Table 2 Statistic of associations in BLCA

A large proportion of associations combine a low frequency with a high Jaccard's index (Figure 4 and 6 matrix plots). We applied a p-value cut off of 0.02 resulting in a false discovery rate (FDR) of 27.5%. At this p-value cut off, 75% of intra-chromosomal associations passed the threshold, confirming the correlation between genetic linkage and involvement in CNA events. Table 2 contains the information about the comparison of results for all three analysis. For simplicity reasons here we limit the display to the 100 most frequent inter-chromosomal changes obtained after p-value cut off.

Figure 6
figure 6

Matrix plot showing frequency of associations in BLCA. Associations are shown similar to figure 4 but here displaying frequencies of associations in place of Jaccard's overlap values. Most frequent CNA associations involve genetically linked CNA. Associations involving high frequent changes are lost after p value cut off indicating their occurrence in a CNA complex background.

According to CDCOCA, specific pairs of genomic imbalances in bladder carcinoma include concurrent "bidirectional" losses on 8p and gains on 8q (Figure 7). In the comparative analysis, gains involving chromosome 8q were detected with all three methods (Figure 5 and 6 in additional file 1 and Figure 7). However, with CDCOCA the frequent co-occurrence of these CNA on the background of a low genomic complexity became more apparent. This observation may point to an early appearance of these CNA during tumorigenesis, with a possible role as cancer initiating event. While gains on distal 8q are the most consistent copy number change in epithelial neoplasias with MYC considered a predominant target, recently deletions on 8p23.3 have been associated with aggressive clinical behavior in BLCA [28]. Another observation concerned changes involving concurrent gains on 5p and losses on 5q which were also associated with losses on chromosome 4q and distal 6q (6q22). These co-occurrences (Figure 5 and 6 in additional file 1 and Figure 7). Although one may assume that "bidirectional" changes involving both chromosomal arms are based on simple cytogenetic events, e.g. isochromosome formation, the limitation of this pattern to distinct chromosomes points at an evolutionary advantage of both gain and loss accumulation for the malignant clone. Other event pairs obtained by CDCCOA include gains on 8q23 along with gains on 3q, as well as gain on 20q11 with loss on 18q23.

Figure 7
figure 7

100 frequent associations obtained after p value cut off in BLCA with CDCOCA. Pathway associations for presumptive target genes from the 100 most frequent associations in BLCA obtained after p value cut-off are shown. TGF-beta signaling genes (blue triangles) and genes from cellular apoptotic pathways (red triangles) present in these genetic locations are displayed. Gains are represented with prefix "g" and green color circles whereas losses with prefix "l" and orange circles. Associations were drawn using cytoscape [42].

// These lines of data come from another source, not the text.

(** X7. The two notifications the classifier has no case for, the
    diagnostics status and the firmware status: the response is [SUCCESS]
    when the request service hands back nothing or an empty object, and a
    [FAILURE] carrying the reply for any other reply. *)
Theorem unclassified_notification_outcome (ev : MessageEvent) (uuid : string)
    (p : BroadcastChannelProcedureName) (rc : RequestCommand) (requestPayload : JsObject)
    (reply : option JsObject) :
  (p, rc) ∈ [(DIAGNOSTICS_STATUS_NOTIFICATION, RC_DIAGNOSTICS_STATUS_NOTIFICATION);
             (FIRMWARE_STATUS_NOTIFICATION, RC_FIRMWARE_STATUS_NOTIFICATION)] ->
  accepts ch cs ev uuid (Proc p) requestPayload ->
  let cleaned := cleanRequestPayload (Proc p) requestPayload in
  perform cs (CS_ocppRequest rc cleaned requestParams) = Returns reply ->
  (reply = None \/ reply = Some ∅ ->
     responses (requestHandler ch cs ev) = [(uuid, Some (statusOnly cs SUCCESS))]) /\
  (forall o, reply = Some o -> o ≠ ∅ ->
     responses (requestHandler ch cs ev) =
       [(uuid,
         Some {| hashId := stationHashId cs; status := FAILURE;
                 command := Some (Proc p); Channel.requestPayload := Some cleaned;
                 commandResponse := Some o;
                 errorMessage := None; errorStack := None; errorDetails := None |})]).
Proof.
  intros Hp Ha cleaned Hreply. rewrite (accepts_run _ _ _ _ Ha).
  repeat (apply elem_of_cons in Hp as [[= -> ->] | Hp];
    [ match goal with
      | |- context [dispatch ch cs uuid (Proc ?q) requestPayload] =>
          destruct (commandHandlers_exhaustive cs q) as [h Hh];
          rewrite (dispatch_known uuid (Proc q) requestPayload h Hh)
      end;
      cbn in Hh; injection Hh as <-; cbn [run sync async];
      unfold call; fold cleaned; rewrite Hreply; cbn;
      split;
      [ intros [-> | ->]; [done | cbn; by rewrite (proj2 (isEmpty_true ∅))]
      | intros o -> Hne; cbn;
        destruct (isEmpty o) eqn:He; [by apply isEmpty_true in He | done] ]
    |]).
  inversion Hp.
Qed.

The abundance of 8p losses, 8q gains, 5q losses, 5p gains, 3q gains, 4q losses points towards the importance of these CNA in tumors carrying them. Genes from TGF-beta receptor signaling (blue triangles) and cellular apoptotic pathways (red triangles) located to the co-occurring changes are shown in Figure 7. The presence of genes from the same pathways on co-occurring CNA point towards a possible cooperative action of these genes. CDC23 (5q31), CASP6 (4q25) and PMAIP1 (18q21) are among TGF-receptor cascade genes with well established role in cancer [29, 30] Other possible targets for genetic cooperation include PMSD2, PAK2, BCL2L1 and FNTA. Genes from apoptotic signaling pathways mapped to these regions include CDC23 (5q31), SMAD2 (18q21), SMAD4 (18q21) and SMAD7 (18q21) which have been shown defective in several cancer entities [31]. As possible target on 5p, loss of SKP2 had been shown to cause cell senescence [32]. On 5q, loss of function mutations including copy number losses of both APC and MCC have been associated with a variety of epithelial neoplasias [3336].

Mantle cell lymphoma

For MCL, an overall p value distribution similar to that of BLCA was observed (Figure 3). Most common CNA in MCL included gains on chromosomes 3q, 6p, 7p and 8q, while most common losses involved regions on 6q, 8p, 9, 11q and 13q (Figure 7 and 8 in additional file 1 and Figure 5).

Figure 8
figure 8

Matrix plot showing frequency of associations in MCL. Associations are shown similar to figure 7 but here displaying frequencies of associations in place of Jaccard's overlap values. Most frequent CNA associations involve genetically linked CNA. Associations involving high frequent changes are lost after p value cut off indicating their occurrence in a CNA complex background.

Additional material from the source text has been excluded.